The way Swamp cooling works is by taking advantage of water's property of 'latent heat of vaporization'. When water molecules go from a liquid to a gaseous state, they soak up a bunch of excess heat. This is why the air coming out of a Swamp cooler feels cool- and moist.

This effect is not as powerful as actively cooling air with AC, but it will help. The extra moisture in the air will also work to make the air temperature more stable, as more mass in the air requires more calories of heat added or removed to change it.

Expect your AC to start draining a lot of water as it removes the water you are putting in. Some AC units have an efficiency, or low power setting that won't cool the coils as much, use it if yours has such a setting.

Let me know how it works!
 
Hot air holds more humidity than cold are bud....

Yes it does, which is why as temperature rises, the ability of the air to hold more moisture also rises. Therefore, as temp rises, the proportion of moisture it IS holding drops compared to the amount of moisture it COULD hold drops:

IS/COULD = RH. RELATIVE humidity gets smaller as temp goes up, because the denominator rises in the equation to the left.

Relative isn't referring to Aunt Maude, is there to remind us that the humidity number is dependent on temperature.

If you want a number to describe the amount of moisture in the air that is independent of temperature, that's dewpoint. Of course, it's expressed as a temperature! "Dewpoint is 65 degrees" This is the temp at which the air is fully saturated and won't hold another drop.

I don't do this as well as Squiggly, I hope my explanations are helpful.
 
The way Swamp cooling works is by taking advantage of water's property of 'latent heat of vaporization'. When water molecules go from a liquid to a gaseous state, they soak up a bunch of excess heat. This is why the air coming out of a Swamp cooler feels cool- and moist.

This effect is not as powerful as actively cooling air with AC, but it will help. The extra moisture in the air will also work to make the air temperature more stable, as more mass in the air requires more calories of heat added or removed to change it.
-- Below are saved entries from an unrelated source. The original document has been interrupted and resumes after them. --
Lemma ingest_results_nth m pre ret obs refs i o :
  ingest_results m pre ret obs = Done refs → obs !! i = Some o →
  ∃ stored r, dict_get (identity o) (_receipts m) = Some (stored, r) ∧
    refs !! i = Some {| receipt_id := receipt_id r; local_sequence := local_sequence r;
      duplicate := bool_decide (identity o ∈ pre) ||
                   bool_decide (identity o ∈ ret ++ (identity <$> take i obs)) |}.
Proof.
  revert ret refs i. induction obs as [|o0 obs IH]; intros ret refs i; [done|]. cbn [ingest_results].
  destruct (dict_get (identity o0) (_receipts m)) as [[st j]|] eqn:Hget; [|done].
  destruct (ingest_results m pre (ret ++ [identity o0]) obs) as [rest|] eqn:Hrest; [|done].
  intros Hrefs Hi. injection Hrefs as <-. destruct i as [|i]; simpl in Hi.
  - injection Hi as ->. exists st, j. by rewrite app_nil_r.
  - destruct (IH _ _ _ Hrest Hi) as (st' & r' & ? & Hr). exists st', r'. split; [done|].
    etrans; [exact Hr|]. cbn [take fmap list_fmap]. by rewrite <- app_assoc.
Qed.
Lemma ingest_results_length m pre ret obs refs :
  ingest_results m pre ret obs = Done refs → length refs = length obs.
Proof.
  revert ret refs. induction obs as [|o0 obs IH]; intros ret refs; cbn [ingest_results]; [by intros [= <-]|].
  destruct (dict_get (identity o0) (_receipts m)) as [[st j]|] eqn:Hget; [|done].
  destruct (ingest_results m pre (ret ++ [identity o0]) obs) as [rest|] eqn:Hrest; [|done].
  intros [= <-]. simpl. f_equal. by eapply IH.
Qed.

(** The decisions of [ingest], as one case analysis. *)
Definition commit_key (commit : SourceCommit) : string * string :=
  (commit_source commit, commit_source_instance commit).
Lemma ingest_cases m obs commit :
  (∃ i, ingest m obs commit = (Done (IngestInvalid i), m)) ∨
  (∃ staged refs, Forall (λ o, source_key o = commit_key commit) obs ∧
     checkpoint_conflict (_checkpoints m !! commit_key commit) commit = None ∧
     stage m [] obs = inr staged ∧
     ingest_results (foldl add_receipt m staged) (dict_keys (_receipts m)) [] obs = Done refs ∧
     ingest m obs commit =
       (Done (IngestDone {| receipts := refs; ingested_checkpoint := checkpoint commit |}),
        set_checkpoint (foldl add_receipt m staged) (commit_key commit) commit)).
Proof.
  unfold ingest. fold (commit_key commit). destruct (existsb _ obs) eqn:Hsrc; [by left; eexists|].
  destruct (checkpoint_conflict _ commit) eqn:Hcp; [by left; eexists|].
  destruct (stage m [] obs) as [i|staged] eqn:Hst; [by left; eexists|].
  destruct (ingest_results_total (foldl add_receipt m staged) (dict_keys (_receipts m)) [] obs) as [refs Hrefs].
  { intros o Hin. destruct (staged_receipt _ _ _ _ Hst Hin) as (st & j & Hget & _). eauto. }
  rewrite Hrefs. right. exists staged, refs. split_and!; try done.
  apply Forall_forall. intros o Hin. apply not_true_iff_false in Hsrc.
  destruct (decide (source_key o = commit_key commit)) as [|Hne]; [done|].
  destruct Hsrc. apply existsb_exists. exists o. split; [by apply list_elem_of_In|].
  by rewrite bool_decide_false.
Qed.

Lemma checkpoint_conflict_None p commit : checkpoint_conflict (Some p) commit = None ↔ commit_le p commit.
Proof.
  unfold checkpoint_conflict, commit_le.
  destruct (Z.ltb_spec (checkpoint_order commit) (checkpoint_order p)); [split; [done|lia]|].
  destruct (Z.eqb_spec (checkpoint_order commit) (checkpoint_order p)); simpl; [|split; [left; lia|done]].
  case_bool_decide; simpl; [by split; [right|]|].
  split; [done|]. intros [?|[? ?]]; [lia|congruence].
Qed.

(** *** evaluate *)
Lemma decide_candidates_frame m w now limits cs pending e m' :
  decide_candidates m w now limits cs pending = (e, m') →
  m' = m ∨ ∃ mt, e = EvalMatched mt ∧ m' = reserve m w mt.
Proof. unfold decide_candidates. intros. repeat (case_match; simplify_eq); eauto. Qed.

(** The evaluation either settles on what the state already says, or on the
    receipts of a validated and durable armed signal. *)
Lemma evaluate_cases m w armed now limits r m' :
  evaluate m w armed now limits = (r, m') →
  (m' = m ∧ ∃ e, r = Done e ∧ ∀ mt, e = EvalMatched mt → _reservations m !! w = Some mt) ∨
  (w = Signals.wake_id armed ∧ _reservations m !! w = None ∧
   ∃ c durable, _contracts m !! (spec_source (spec armed), spec_source_instance (spec armed)) = Some c ∧
     durable_signal m w c armed = Some durable ∧
     _validate_occurrence_anchor c (spec durable) (anchor durable) = None ∧
     publication durable = "published" ∧
     (∀ t, expires_at durable = Some t → now < t) ∧
     evaluate_receipts m w c durable now limits = (r, m')).
Proof.
  unfold evaluate. intros Hev.
  repeat (case_match; simplify_eq); try (left; split; [done|]; eexists; split; [done|]; naive_solver);
    right; repeat match goal with
      | H : negb _ = false |- _ => apply negb_false_iff in H
      | H : bool_decide _ = true |- _ => apply bool_decide_eq_true in H
      end; split_and!; try done; eexists _, _; split_and!; try done; naive_solver lia.
Qed.
(** (safety). Publication survives a crash: if [apply] was interrupted by any
    capability loss or file system failure, before or after the atomic
    replacement, then applying the same payload later with a working publisher
    on the files it left succeeds whenever it would have succeeded at first,
    and the exact bytes are there. *)
Theorem apply_retry p j s o p' q0 q :
  file_apply p j s = (o, p') → healthy q0 → files q0 = files p → (file_apply q0 j s).1 = Applied →
  healthy q → files q = files p' →
  (file_apply q j s).1 = Applied ∧ file_holds (file_apply q j s).2 j.
Proof.
  intros Hp Hq0 Hf0 Ha0 Hq Hf.
  assert ((file_apply q j s).1 = Applied) as Ha.
  { apply (healthy_apply q0); try done. intros payload k Hl Hk. rewrite Hf.
    assert (files p !! k = None ∨ files p !! k = Some (record_bytes j)) as Hpk.
    { destruct (file_apply q0 j s) as [o0 q0'] eqn:Heq. simpl in Ha0. subst o0.
      destruct (file_apply_cases _ _ _ _ _ Heq) as [[_ ?]|(pl & k' & Hl' & Hk' & _ & Hc)]; [done|].
      rewrite Hl in Hl'. injection Hl' as <-. rewrite Hk in Hk'. injection Hk' as <-. rewrite Hf0 in Hc.
      destruct Hc as [(? & _)|(? & _)]; [by right|by left]. }
    destruct (file_apply_cases _ _ _ _ _ Hp) as [[-> _]|(pl & k' & Hl' & Hk' & _ & Hc)]; [done|].
    rewrite Hl in Hl'. injection Hl' as <-. rewrite Hk in Hk'. injection Hk' as <-. right.
    destruct Hc as [(Hin & _ & p1 & Hp1 & ->)|(_ & p1 & Hp1 & [[_ ->]|[_ ->]])].
    - destruct (remove_superseded_files p1 payload k k) as [->|(? & ? & _)]; [|done]. by rewrite Hp1.
    - rewrite Hp1. apply lookup_insert_eq.
    - destruct (remove_superseded_files p1 payload k k) as [->|(? & ? & _)]; [|done]. rewrite Hp1. apply lookup_insert_eq. }
  split; [done|]. destruct (file_apply q j s) as [o1 q1] eqn:Heq. simpl in *. subst o1.
  destruct (file_apply_cases _ _ _ _ _ Heq) as [[_ ?]|(pl & k' & Hl' & Hk' & _ & Hc)]; [done|].
  eapply final_key_holds; [done..|]. destruct Hc as [(Hin & _ & p1 & Hp1 & ->)|(_ & p1 & Hp1 & [[? ->]|[_ ->]])]; [|done|].
  - destruct (remove_superseded_files p1 pl k' k') as [->|(? & ? & _)]; [|done]. by rewrite Hp1.
  - destruct (remove_superseded_files p1 pl k' k') as [->|(? & ? & _)]; [|done]. rewrite Hp1. apply lookup_insert_eq.
Qed.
Expect your AC to start draining a lot of water as it removes the water you are putting in. Some AC units have an efficiency, or low power setting that won't cool the coils as much, use it if yours has such a setting.

Let me know how it works!
I have always run my flower room at 78 % and rh around 40.. after water of course it raises ... but believe and strive to do better always .. Thanks Tyys....and everyone else..
 
I have access to a sulfur burner and i have some neem, which one would you guys advise as a better preventative?